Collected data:

◇ ◇ ◇ ◇ ◇

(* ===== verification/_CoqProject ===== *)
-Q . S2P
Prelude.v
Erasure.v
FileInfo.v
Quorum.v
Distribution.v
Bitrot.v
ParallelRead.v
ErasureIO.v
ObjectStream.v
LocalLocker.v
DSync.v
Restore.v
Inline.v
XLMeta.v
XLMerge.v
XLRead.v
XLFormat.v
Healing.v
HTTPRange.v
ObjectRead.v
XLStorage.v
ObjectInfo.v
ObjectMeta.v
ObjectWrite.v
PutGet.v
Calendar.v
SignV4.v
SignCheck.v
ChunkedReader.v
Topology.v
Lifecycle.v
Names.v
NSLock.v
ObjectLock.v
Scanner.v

◇ ◇ ◇ ◇ ◇

» **ACTIVITY**
Using the entries above, restate word for word every line from the one that contains "SignCheck.v" through the last.

» **WRITTEN ANSWER**
SignCheck.v
ChunkedReader.v
Topology.v
Lifecycle.v
Names.v
NSLock.v
ObjectLock.v
Scanner.v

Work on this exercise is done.